Karl-Markus Gauß: "Abenteuerliche Reise durch mein Zimmer"
Paul Zsolnay Verlag, Wien 2019
221 Seiten, 22 Euro
Expedition in den eigenen vier Wänden
06:36 Minuten
Eine Bibliothek und Gegenstände wie ein Brieföffner oder Überseekoffer sind Startpunkte für die "Abenteuerliche Reise durch mein Zimmer". Karl-Markus Gauß erzählt von seiner Familie, historischen Ereignissen und aus dem Alltag eines Schriftstellers.
Das Salzburger Haus, in dem Karl-Markus Gauß in einer geräumigen Wohnung lebt, wurde 1896 gebaut. Eingezogen ist er dort vor Jahrzehnten mit Frau und zwei kleinen Kindern, inzwischen sind Tochter und Sohn erwachsen und ausgezogen.
Das Ehepaar hat viel Platz, ist umgeben von einer umfangreichen Bibliothek – und vielen Erinnerungs-Gegenständen. Da liegt etwa ein Brieföffner mit einem Messinggriff auf dem Tisch, der Anlass bietet, über eine alte Firma nachzusinnen und von deren Gründervater zu erzählen. Im Zusammenhang mit all diesen Gegenständen – einem Überseekoffer oder einem Anspitzer etwa – liest man den tröstlichen Satz: "Es gibt Dinge, die braucht man nicht, und deswegen kommt man ohne sie nicht aus."
Das Motto dieses klugen geschichts- und geschichtensatten Buchs stammt von Xavier de Maistre. Der war 1795 wegen eines Duells zu Hausarrest verurteilt worden und hatte sich entschlossen, "die Bestrafung als Geschenk zu nehmen". Seine "Reise um mein Zimmer" ist für Gauß ebenso Vorbild und Orientierung wie das zweibändige Werk von Sophie La Roche "Mein Schreibtisch".
Begegnungen mit Büchern und Schriftstellern
Überhaupt geht es in diesem Expeditionsbericht aus der privaten Welt immer wieder um Begegnungen mit Büchern und Schriftstellern. Gauß nimmt ein Buch des vergessenen Autors Klaus Stiller aus dem Regal oder erinnert an den ebenso vergessenen Dichter Albert Ehrenstein. Er schreibt eine berührende Hommage an einen früh verstorbenen Schulfreund und eine an seinen alten Onkel aus Amerika, der auf der lang ersehnten Venedig-Reise das Hotelbett wegen Krankheit hüten musste. Ein Aschenbecher aus Murano ist von diesem Aufenthalt geblieben.

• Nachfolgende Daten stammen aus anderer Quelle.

(* ===== verification/PageHeapSpec.v ===== *)
(** * PageHeapSpec: the page heap

    The page heap of [mm/heap.rs] against the laws of the frame allocator and
    the page tables: runs of pages handed out are disjoint and aligned, exactly
    their pages are mapped, each to a frame of its own that is not free, an
    allocation that fails half way undoes what it did, and no frame is lost. *)

From Stdlib Require Import ZArith Lia Permutation.
From stdpp Require Import base gmap sorting numbers list.
From S2P Require Import Prelude Heap HeapInv KernelHeap.
Import Heap.

(** What the frame allocator and the page tables promise: which frames are
    free, which hold page tables, and what each page maps to. *)
Class PagesLaws (W : Type) `{Pages W} : Type := {
  pages_wf : W -> Prop;
  avail : W -> Z -> Prop;
  tables : W -> Z -> Prop;
  table : W -> gmap Z Z;
  alloc_frame_some w f w' : pages_wf w -> alloc_frame w = (Some f, w') ->
    pages_wf w' /\ table w' = table w /\ avail w f /\ (forall g, avail w' g <-> avail w g /\ g <> f) /\ forall g, tables w' g <-> tables w g;
  alloc_frame_none w w' : pages_wf w -> alloc_frame w = (None, w') ->
    pages_wf w' /\ table w' = table w /\ (forall g, avail w' g <-> avail w g) /\ forall g, tables w' g <-> tables w g;
  free_frame_spec w f : pages_wf w -> ~ avail w f ->
    pages_wf (free_frame w f) /\ table (free_frame w f) = table w
    /\ (forall g, avail (free_frame w f) g <-> avail w g \/ g = f) /\ forall g, tables (free_frame w f) g <-> tables w g;
  map_page_spec w v f ok w' : pages_wf w -> map_page w v f = (ok, w') ->
    pages_wf w' /\ table w' = (if ok then <[v := f]> (table w) else table w)
    /\ (forall g, avail w' g -> avail w g) /\ (forall g, tables w g -> tables w' g)
    /\ forall g, avail w g -> avail w' g \/ tables w' g;
  unmap_page_spec w v r w' : pages_wf w -> unmap_page w v = (r, w') ->
    pages_wf w' /\ r = table w !! v /\ table w' = delete v (table w)
    /\ (forall g, avail w' g <-> avail w g) /\ forall g, tables w' g <-> tables w g
}.

(** ** Bits *)

Lemma land_bit w k : 0 <= k -> negb (Z.land w (Z.shiftl 1 k) =? 0) = Z.testbit w k.
Proof.
  intros Hk. rewrite Z.shiftl_1_l. destruct (Z.testbit w k) eqn:Hb.
  - apply negb_true_iff, Z.eqb_neq. intros Hz. assert (Ht : Z.testbit (Z.land w (2 ^ k)) k = true).
    { by rewrite Z.land_spec, Hb, Z.pow2_bits_true. }
    by rewrite Hz, Z.bits_0 in Ht.
  - apply negb_false_iff, Z.eqb_eq. apply Z.bits_inj'. intros n Hn. rewrite Z.land_spec, Z.bits_0.
    destruct (decide (n = k)) as [->|Hne]; [by rewrite Hb|]. rewrite Z.pow2_bits_false by done. apply andb_false_r.
Qed.

Definition bitmap_pages (b : Bitmap) : Z := 64 * Z.of_nat (length b).

Lemma page_bit_testbit b q : page_bit b q = Z.testbit (nth (Z.to_nat (q / 64)) b 0) (q mod 64).
Proof. unfold page_bit. apply land_bit. apply Z.mod_pos_bound. lia. Qed.

(** Changing one bit of one word. *)
Lemma page_bit_update b p q f r :
  0 <= p < bitmap_pages b -> 0 <= q ->
  (forall w n, 0 <= n -> Z.testbit (f w) n = if n =? p mod 64 then r else Z.testbit w n) ->
  page_bit (<[Z.to_nat (p / 64) := f (nth (Z.to_nat (p / 64)) b 0)]> b) q = if q =? p then r else page_bit b q.
Proof.
  intros Hp Hq Hf. rewrite !page_bit_testbit. unfold bitmap_pages in Hp.
  assert (Hlt : (Z.to_nat (p / 64) < length b)%nat).
  { apply Nat2Z.inj_lt. rewrite Z2Nat.id by (apply Z.div_pos; lia). apply Z.div_lt_upper_bound; lia. }
  pose proof (Z.mod_pos_bound q 64 ltac:(lia)). pose proof (Z.div_mod p 64 ltac:(lia)). pose proof (Z.div_mod q 64 ltac:(lia)).
  pose proof (Z.div_pos p 64 ltac:(lia) ltac:(lia)). pose proof (Z.div_pos q 64 ltac:(lia) ltac:(lia)).
  rewrite !nth_lookup. destruct (decide (q / 64 = p / 64)) as [Heq|Hne].
  - rewrite Heq, list_lookup_insert_eq by done. cbn [default from_option id]. rewrite Hf by lia.
    destruct (Z.eqb_spec (q mod 64) (p mod 64)), (Z.eqb_spec q p); (done || lia).
  - rewrite list_lookup_insert_ne by lia. destruct (Z.eqb_spec q p); [congruence|done].
Qed.

Lemma page_bit_set b p q : 0 <= p < bitmap_pages b -> 0 <= q -> page_bit (set_page b p) q = if q =? p then true else page_bit b q.
Proof.
  intros Hp Hq. apply (page_bit_update b p q (fun w => Z.lor w (Z.shiftl 1 (p mod 64)))); [done|done|]. intros w n Hn.
  pose proof (Z.mod_pos_bound p 64 ltac:(lia)).
  rewrite Z.lor_spec, Z.shiftl_1_l. destruct (Z.eqb_spec n (p mod 64)) as [->|Hne].
  - rewrite Z.pow2_bits_true by lia. apply orb_true_r.
  - rewrite Z.pow2_bits_false by lia. apply orb_false_r.
Qed.

Lemma page_bit_clear b p q : 0 <= p < bitmap_pages b -> 0 <= q -> page_bit (clear_page b p) q = if q =? p then false else page_bit b q.
Proof.
  intros Hp Hq. apply (page_bit_update b p q (fun w => Z.land w (Z.lnot (Z.shiftl 1 (p mod 64))))); [done|done|]. intros w n Hn.
  pose proof (Z.mod_pos_bound p 64 ltac:(lia)).
  rewrite Z.land_spec, Z.lnot_spec, Z.shiftl_1_l by done. destruct (Z.eqb_spec n (p mod 64)) as [->|Hne].
  - rewrite Z.pow2_bits_true by lia. apply andb_false_r.
  - rewrite Z.pow2_bits_false by lia. apply andb_true_r.
Qed.

Lemma elem_page_run start pages q : q ∈ page_run start pages <-> start <= q < start + pages.
Proof.
  unfold page_run. rewrite list_elem_of_fmap. split.
  - intros (i & -> & Hi%elem_of_seq). lia.
  - intros Hq. exists (Z.to_nat (q - start)). split; [lia|]. apply elem_of_seq. lia.
Qed.
Lemma reparent_spec t p rp ri :
  table_ok t -> process t p = Some rp -> process t INIT_PID = Some ri -> p <> INIT_PID ->
  table_ok (reparent_children t p INIT_PID) /\
  forall q, process (reparent_children t p INIT_PID) q = moved (process t) p rp ri q.
Proof.
  intros Hok Hp Hi Hne. pose proof (ok_family _ Hok) as F.
  unfold reparent_children. rewrite (proj2 (Z.eqb_neq p INIT_PID)), Hp by done.
  destruct (fold_parents_same (children rp) (Some INIT_PID) (modify t p (set_children []))) as (H1 & H2 & H3 & H4).
  cbv zeta in *. pose proof (fun q => process_fold_parents (children rp) (Some INIT_PID) (modify t p (set_children [])) q) as HP.
  set (t1 := fold_left _ _ _) in *.
  assert (Hi1 : process t1 INIT_PID = Some ri).
  { rewrite HP, bool_decide_false, process_modify by (try done; intros Hin; by destruct (orphan_ids _ _ _ _ F Hp Hne _ Hin)).
    by rewrite (proj2 (Z.eqb_neq INIT_PID p)) by congruence. }
  rewrite Hi1.
  assert (HQ : forall q, process (modify t1 INIT_PID (set_children (children ri ++ children rp))) q = moved (process t) p rp ri q).
  { intros q. rewrite process_modify by done. unfold moved, upd. destruct (Z.eqb_spec q INIT_PID) as [->|]; [by rewrite Hi1|].
    rewrite HP, process_modify by done. destruct (Z.eqb_spec q p) as [->|]; [|done].
    rewrite bool_decide_false, Hp; [done|]. intros Hin. by destruct (orphan_ids _ _ _ _ F Hp Hne _ Hin). }
  split; [|done]. split; cbn [next_id modify with_processes].
  - rewrite ids_modify, H1, ids_modify by done. apply Hok.
  - rewrite H3. apply Hok.
  - rewrite H3. eapply family_proper; [reflexivity|exact HQ|]. by apply family_moved.
  - unfold spaces. cbn [released_spaces modify with_processes]. rewrite owned_modify, H2, H4, owned_modify by done. apply Hok.
Qed.

(** Without init there are no children to move. *)
Lemma reparent_alone t p :
  table_ok t -> process t INIT_PID = None -> p <> INIT_PID ->
  table_ok (reparent_children t p INIT_PID) /\ forall q, process (reparent_children t p INIT_PID) q = process t q.
Proof.
  intros Hok Hi Hne. unfold reparent_children. rewrite (proj2 (Z.eqb_neq p INIT_PID)) by done.
  destruct (process t p) as [r|] eqn:Hp; [|done].
  assert (Hnil : children r = []).
  { destruct (children r) as [|c l] eqn:E; [done|].
    destruct (fam_children _ _ (ok_family _ Hok) p r c Hp) as (q & Hq & Hqp); [rewrite E; apply list_elem_of_here|].
    exfalso. apply (fam_rooted _ _ (ok_family _ Hok) _ _ Hq); congruence. }
  rewrite Hnil. cbn [fold_left]. rewrite process_modify by done. rewrite (proj2 (Z.eqb_neq INIT_PID p)), Hi by congruence.
  assert (Hq : forall q, process (modify t p (set_children [])) q = process t q).
  { intros q. rewrite process_modify by done. destruct (Z.eqb_spec q p) as [->|]; [|done]. rewrite Hp. cbn. f_equal.
    rewrite <- Hnil. by destruct r. }
  split; [|done]. destruct Hok as [Hd Hn F Hs]. split; cbn [next_id modify with_processes]; [by rewrite ids_modify|done| |].
  - by eapply family_proper; [reflexivity|exact Hq|].
  - unfold spaces. by rewrite owned_modify.
Qed.

Lemma reparent_ok t p :
  table_ok t -> p <> INIT_PID ->
  let t' := reparent_children t p INIT_PID in
  table_ok t' /\ forall r, process t' p = Some r -> children r = [].
Proof.
  intros Hok Hne. cbv zeta. destruct (process t INIT_PID) as [ri|] eqn:Hi.
  - destruct (process t p) as [rp|] eqn:Hp.
    + destruct (reparent_spec t p rp ri Hok Hp Hi Hne) as [H1 H2]. split; [done|]. intros r. rewrite H2. unfold moved.
      rewrite upd_ne, upd_eq by done. by intros [= <-].
    + unfold reparent_children. rewrite (proj2 (Z.eqb_neq p INIT_PID)), Hp by done. split; [done|]. by rewrite Hp.
  - destruct (reparent_alone t p Hok Hi Hne) as [H1 H2]. split; [done|]. intros r. rewrite H2. intros Hr.
    destruct (children r) as [|c l] eqn:E; [done|].
    destruct (fam_children _ _ (ok_family _ Hok) p r c Hr) as (q & Hq & Hqp); [rewrite E; apply list_elem_of_here|].
    exfalso. apply (fam_rooted _ _ (ok_family _ Hok) _ _ Hq); congruence.
Qed.

Lemma exit_current_ok t p status : table_ok t -> p <> INIT_PID -> table_ok (snd (exit_current t p status)).
Proof.
  intros Hok Hne. destruct (reparent_ok t p Hok Hne) as [Hok1 Hnil]. unfold exit_current, exit. cbn [snd].
  destruct (process _ p) as [r|] eqn:Hp; [|done]. destruct (exit_status r) eqn:Hx; [done|]. cbn [snd].
  eapply table_ok_modify; [done|exact Hp|done|done|]. specialize (Hnil _ eq_refl).
  apply (family_update _ _ p r); try done; [apply Hok1|by right|]. cbn. intros _ Ht.
  by apply (fam_running _ _ (ok_family _ Hok1) _ _ Hp) in Ht.
Qed.

(** *** Reaping and waiting *)

Lemma can_reap_true r :
  parent r = None -> threads r = [] -> exit_status r <> None -> references r = 0 -> child_waiters r = [] -> can_reap r = true.
Proof. intros H1 H2 H3 H4 H5. unfold can_reap. by rewrite !bool_decide_true, H4. Qed.

Lemma reap_task_ok t p thread :
  table_ok t -> (forall r, process t p = Some r -> exit_status r <> None) -> table_ok (reap_task t p thread).
Proof.
  intros Hok Hx. unfold reap_task, remove_thread. destruct (process t p) as [r|] eqn:Hp; cbn [snd]; [|by rewrite no_garbage].
  destruct (index_of (Z.eqb thread) (threads r)) as [i|]; cbn [snd]; [|by rewrite no_garbage].
  specialize (Hx _ eq_refl). set (l := swap_remove (threads r) i). pose proof (ok_family _ Hok) as F.
  destruct (decide (l = [] /\ parent r = None)) as [[Hl Hpar]|Hstay].
  - destruct (fam_unheld _ _ F _ _ Hp) as [Href Hw].
    edestruct (reap_removed t (modify t p (set_threads l)) p r (set_threads l r)) as (t' & -> & Hok' & _); try done.
    + by rewrite ids_modify.
    + by rewrite owned_modify.
    + rewrite process_modify, Z.eqb_refl, Hp; done.
    + by apply can_reap_true.
    + intros q Hq. rewrite process_modify by done. by rewrite (proj2 (Z.eqb_neq q p)).
  - assert (Hok' : table_ok (modify t p (set_threads l))); [|by rewrite no_garbage].
    eapply table_ok_modify; [done|exact Hp|done|done|].
    apply (family_update _ _ p r); try done; [by left|]. cbn. intros _ Hl Hpar. by apply Hstay.
Qed.

(** A zombie child is collected by its parent: the status is returned, the
    record is gone and its space is handed over to be freed. *)
Lemma collect_zombie t p c rc status :
  table_ok t -> process t c = Some rc -> parent rc = Some p -> threads rc = [] -> exit_status rc = Some status ->
  exists t', collect_child_status t p c = (Ok status, t') /\ table_ok t' /\ next_id t' = next_id t /\
    released_spaces t' = released_spaces t ++ option_list (address_space rc) /\
    (forall q, process t' q = removed (process t) c q).
Proof.
  intros Hok Hc Hpar Hth Hx. pose proof (ok_family _ Hok) as F.
  destruct (fam_parent _ _ F _ _ _ Hc Hpar) as (rp & Hp & _). pose proof (fam_older _ _ F _ _ _ Hc Hpar) as Hlt.
  destruct (fam_unheld _ _ F _ _ Hc) as [Href Hw].
  unfold collect_child_status, wait_child. rewrite Hc, Hpar, Hth, Hx, Hp.
  rewrite bool_decide_false, bool_decide_true by naive_solver. cbn [orb negb].
  rewrite process_modify by done. rewrite (proj2 (Z.eqb_neq c p)), Hc by lia.
  edestruct (reap_removed t (modify (modify t p (set_children (without c (children rp)))) c (set_parent None)) c rc (set_parent None rc))
    as (t' & E & Hok' & Hn & Hrel & HP); try done.
  - by rewrite Hx.
  - by rewrite !ids_modify.
  - by rewrite !owned_modify.
  - rewrite process_modify, Z.eqb_refl, process_modify by done. by rewrite (proj2 (Z.eqb_neq c p)), Hc by lia.
  - apply can_reap_true; try done. cbn. by rewrite Hx.
  - intros q Hq. rewrite process_modify by done. rewrite (proj2 (Z.eqb_neq q c)), process_modify by done.
    destruct (Z.eqb_spec q p) as [->|]; [|done]. rewrite Hp. cbn. f_equal. 
    unfold drop_child at 1. cbn [children set_children].
    rewrite without_id by (by rewrite elem_of_without; intros [? _]). done.
  - exists t'. rewrite E. cbn [snd]. rewrite HP. unfold removed at 1. rewrite Z.eqb_refl. cbn [fold_left].
    rewrite no_garbage by done. done.
Qed.

(** Everything else leaves the table as it is. *)
Lemma collect_refused t p c :
  table_ok t ->
  (forall rc, process t c = Some rc -> parent rc = Some p -> threads rc = [] -> exit_status rc = None) ->
  exists e, collect_child_status t p c = (Err e, t).
Proof.
  intros Hok H. unfold collect_child_status, wait_child. destruct (process t c) as [rc|] eqn:Hc; [|by eexists].
  case_bool_decide as Hpar; cbn [orb]; [by eexists|]. case_bool_decide as Hth; cbn [negb]; [|by eexists].
  rewrite (H rc) by (first [done | by apply dec_stable]). by eexists.
Qed.

(** What [collect_child_status] does, on every branch. *)
Lemma collect_cases t p c :
  table_ok t ->
  (exists rc status t', process t c = Some rc /\ parent rc = Some p /\ threads rc = [] /\ exit_status rc = Some status /\
     collect_child_status t p c = (Ok status, t') /\ table_ok t' /\ next_id t' = next_id t /\
     forall q, process t' q = removed (process t) c q) \/
  (exists e, collect_child_status t p c = (Err e, t)).
Proof.
  intros Hok.
  assert (Hcase : (exists rc s, process t c = Some rc /\ parent rc = Some p /\ threads rc = [] /\ exit_status rc = Some s) \/
    (forall rc, process t c = Some rc -> parent rc = Some p -> threads rc = [] -> exit_status rc = None)).
  { destruct (process t c) as [rc|]; [|by right]. destruct (exit_status rc) as [s|] eqn:Hx; [|right; by intros ? [= <-]].
    destruct (decide (parent rc = Some p /\ threads rc = [])) as [[? ?]|Hn]; [left; by exists rc, s|].
    right. intros ? [= <-] ? ?. exfalso. by apply Hn. }
  destruct Hcase as [(rc & s & H1 & H2 & H3 & H4)|H]; [left|right; by apply collect_refused].
  destruct (collect_zombie t p c rc s Hok H1 H2 H3 H4) as (t' & H5 & H6 & H7 & _ & H8). exists rc, s, t'. done.
Qed.

Lemma collect_ok t p c : table_ok t -> table_ok (snd (collect_child_status t p c)).
Proof. intros Hok. destruct (collect_cases t p c Hok) as [(? & ? & t' & ? & ? & ? & ? & -> & ? & _)|[e ->]]; done. Qed.

#[local] Hint Resolve create_init_ok create_ok create_child_ok exec_ok exit_current_ok reap_task_ok collect_ok take_released_ok : core.

Lemma table_step_ok t t' : table_ok t -> step t t' -> table_ok t'.
Proof. intros Hok []; eauto; apply create_ok; try done; congruence. Qed.

Lemma table_reachable_ok t : reachable t -> table_ok t.
Proof. induction 1; eauto using new_table_ok, table_step_ok. Qed.

(** ** An id is never used again *)

Lemma gone_modify t q f c : id_safe f -> process t c = None -> process (modify t q f) c = None.
Proof. intros Hf H. rewrite process_modify by done. rewrite H. by case_if. Qed.

Lemma gone_push t k n sp c : process t c = None -> id k <> c -> process (mkTable (processes t ++ [k]) n sp) c = None.
Proof.
  rewrite !process_none. cbn [processes]. rewrite map_app, not_elem_of_app. intros H Hk. split; [done|].
  by intros ->%list_elem_of_singleton.
Qed.

Lemma gone_reap t q c : process t c = None -> process (snd (reap_if_empty t q)) c = None.
Proof.
  intros H. unfold reap_if_empty. destruct (negb _); [done|]. destruct (index_of _ _) as [i|] eqn:Ei; [|done].
  apply index_of_Some in Ei as (x & Hx & _). apply swap_remove_split in Hx. cbn [snd].
  apply process_none. apply process_none in H. cbn [processes]. rewrite map_map. cbn [id set_children].
  intros Hin. apply H. rewrite <- Hx. cbn [map]. apply elem_of_cons. by right.
Qed.

Lemma gone_reparent t p c : process t c = None -> process (reparent_children t p INIT_PID) c = None.
Proof.
  intros H. unfold reparent_children. case_if; [done|]. destruct (process t p) as [r|]; [|done].
  assert (H1 : process (fold_left (fun t child => modify t child (set_parent (Some INIT_PID))) (children r) (modify t p (set_children []))) c = None).
  { rewrite process_fold_parents, process_modify, H by done. by destruct (c =? p), (bool_decide (c ∈ children r)). }
  destruct (process (fold_left _ _ _) INIT_PID); [by apply gone_modify|done].
Qed.

Lemma gone_create t sp th f c : INIT_PID < c < next_id t -> process t c = None -> process (snd (create t sp th f)) c = None.
Proof. intros Hc H. apply gone_push; [done|]. cbn. lia. Qed.
Definition unmap_user_page (w : W) (s : AddressSpace) (va : Z) : option (result AddressSpaceError Z * AddressSpace * W) :=
  match unmap_mapping w s va with
  | None => None
  | Some (r, s, w) => Some (result_map um_frame r, s, w)
  end.

(** [frame_refcount(frame).unwrap_or(1)]. *)
Definition refcount_or_1 (w : W) (frame : Z) : Z := default 1 (frame_refcount w frame).

Definition set_leaf_flags (w : W) (s : AddressSpace) (va flags : Z) : result AddressSpaceError unit * W :=
  match leaf_slot w s va with
  | Err e => (Err e, w)
  | Ok pt =>
    let slot := memory w pt (pt_index va) in
    let frame := address slot in
    let shared := 1 <? refcount_or_1 w frame in
    let flags := if has flags WRITABLE && shared then Z.lor (Z.land flags (Z.lnot WRITABLE)) COPY_ON_WRITE
                 else Z.land flags (Z.lnot COPY_ON_WRITE) in
    let cache := Z.land slot (Z.lor (Z.lor PWT PCD) PAT_4K) in
    (Ok tt, write w pt (pt_index va) (Z.lor (Z.lor frame flags) cache))
  end.

Definition protect (w : W) (s : AddressSpace) (va flags : Z) : result AddressSpaceError unit * W :=
  match validate_user_mapping va 0 flags with Err e => (Err e, w) | Ok _ => set_leaf_flags w s va flags end.

Definition protect_inaccessible (w : W) (s : AddressSpace) (va : Z) : result AddressSpaceError unit * W :=
  match validate_user_mapping va 0 USER_READ with
  | Err e => (Err e, w)
  | Ok _ => set_leaf_flags w s va (Z.lor PRESENT NO_EXECUTE)
  end.

(** ** Copy on write *)

(** What is left for [Drop] of the child when a loop of [fork_cow] fails, or
    the mappings the child has. *)
Abbreviation forked := (result (AddressSpaceError * list OwnedMapping) (list OwnedMapping)).

Fixpoint fork_owned (w : W) (s : AddressSpace) (child : Z) (todo child_owned : list OwnedMapping) : option (forked * W) :=
  match todo with
  | [] => Some (Ok child_owned, w)
  | m :: todo =>
    match leaf_slot w s (om_address m) with
    | Err e => Some (Err (e, []), w)
    | Ok pt =>
      let entry := memory w pt (pt_index (om_address m)) in
      let flags := Z.land entry (Z.lnot ADDRESS_MASK) in
      let '(flags, w) :=
        if has flags WRITABLE then
          let flags := Z.lor (Z.land flags (Z.lnot WRITABLE)) COPY_ON_WRITE in
          (flags, write w pt (pt_index (om_address m)) (Z.lor (address entry) flags))
        else (flags, w) in
      match frame_get w (om_frame m) with
      | (false, w) => Some (Err (OutOfFrames, []), w)
      | (true, w) =>
        match map_page_in_root w child (om_address m) (om_frame m) flags with
        | None => None
        | Some (Err e, w) => match free_frame w (om_frame m) with Some w => Some (Err (e, child_owned), w) | None => None end
        | Some (Ok _, w) => fork_owned w s child todo (child_owned ++ [m])
        end
      end
    end
  end.

Fixpoint fork_devices (w : W) (s : AddressSpace) (child : Z) (child_owned todo child_devices : list OwnedMapping) : option (forked * W) :=
  match todo with
  | [] => Some (Ok child_devices, w)
  | m :: todo =>
    match leaf_slot w s (om_address m) with
    | Err e => Some (Err (e, []), w)
    | Ok pt =>
      let entry := memory w pt (pt_index (om_address m)) in
      match map_page_in_root w child (om_address m) (om_frame m) (Z.land entry (Z.lnot ADDRESS_MASK)) with
      | None => None
      | Some (Err e, w) => Some (Err (e, child_owned), w)
      | Some (Ok _, w) => fork_devices w s child child_owned todo (child_devices ++ [m])
      end
    end
  end.

(** [reserve_owned] and [reserve_devices]: whether the heap had room for the
    child's lists. A failure drops the child with what it owns by then. *)
Definition fork_cow (current : Z) (reserve_owned reserve_devices : bool) (w : W) (s : AddressSpace)
  : option (result AddressSpaceError AddressSpace * W) :=
  let fail e w child := match drop_space current w child with Some w => Some (Err e, w) | None => None end in
  match new_space w with
  | (Err e, w) => Some (Err e, w)
  | (Ok child, w) =>
    if negb reserve_owned then fail OutOfFrames w child else
    match fork_owned w s (root child) (owned s) [] with
    | None => None
    | Some (Err (e, l), w) => fail e w (mkSpace (root child) l [])
    | Some (Ok child_owned, w) =>
      if negb reserve_devices then fail OutOfFrames w child else
      match fork_devices w s (root child) child_owned (devices s) [] with
      | None => None
      | Some (Err (e, l), w) => fail e w (mkSpace (root child) l [])
      | Some (Ok child_devices, w) => Some (Ok (mkSpace (root child) child_owned child_devices), w)
      end
    end
  end.

(** The first mapping of the page gets the copy. *)
Fixpoint set_frame (page frame : Z) (l : list OwnedMapping) : list OwnedMapping :=
  match l with
  | [] => []
  | m :: l => if om_address m =? page then mkOwned (om_address m) frame :: l else m :: set_frame page frame l
  end.

Definition resolve_cow (w : W) (s : AddressSpace) (va : Z) : option (CowResolution * AddressSpace * W) :=
  let page := Z.land va (Z.lnot (PAGE_SIZE - 1)) in
  match leaf_slot w s page with
  | Err _ => Some (NotCow, s, w)
  | Ok pt =>
    let entry := memory w pt (pt_index page) in
    if negb (has entry COPY_ON_WRITE) then Some (NotCow, s, w) else
    let old := address entry in
    let flags := Z.lor (Z.land (Z.land entry (Z.lnot ADDRESS_MASK)) (Z.lnot COPY_ON_WRITE)) WRITABLE in
    if refcount_or_1 w old <=? 1 then Some (Resolved, s, write w pt (pt_index page) (Z.lor old flags)) else
    match alloc_frame w with
    | (None, w) => Some (OutOfMemory, s, w)
    | (Some copy, w) =>
      let w := fill w copy (memory w old) in
      let w := write w pt (pt_index page) (Z.lor copy flags) in
      match free_frame w old with
      | None => None
      | Some w => Some (Resolved, mkSpace (root s) (set_frame page copy (owned s)) (devices s), w)
      end
    end
  end.
End Paging.
End Paging.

Menschen und Ereignisse werden durch Gegenstände lebendig, Familiengeschichten etwa durch ein altes Kochbuch oder einen Koffer. Es geht um die Vorfahren des Autors, die Donauschwaben waren, und um die seiner Frau, die aus Südtirol stammten, es dort zu Wohlstand gebracht hatten und unter Mussolini zwangsweise das Land verlassen mussten. Diese Spurensuchen machen die Zimmerreise zum kenntnisreichen und spannenden Geschichtsbuch. In anderen Exkursen – etwa über das Warten, den Wein oder die Vertreibung des Briefs aus der digitalen Welt – erlebt man den Autor als genauen Beobachter und wehmütigen Zeitdiagnostiker.
Fähig sein, ruhig in einem Zimmer zu bleiben
In und mit diesem ungewöhnlichen Reisebericht erfährt man von der großen Welt, die sich im Kleinen verbirgt. Natürlich kommt auch der oft zitierten Satz von Blaise Pascal vor, wonach alles Unglück der Menschen daher rühre, "dass sie nicht willens und fähig seien, ruhig in einem Zimmer zu bleiben, und stets hinaus in die Welt drängten". Aber Karl-Markus Gauß, der im Mai 65 Jahre alt wird, folgt dem Verdikt nicht, fragt vielmehr nach den rührigen Menschen, die das Haus ja erst einmal bauen mussten, in dem der asketische Philosoph dann ruhig in seinem Zimmer sitzen bleiben konnte.
Der Autor erzählt mit und in diesem persönlichen, aber nie indiskreten Buch auf eindrückliche Weise davon, was ihn und sein Leben und sein Schreiben ausmacht. Dass er Duschhauben sammelt, ist jedenfalls mehr als eine Sammler-Schrulle.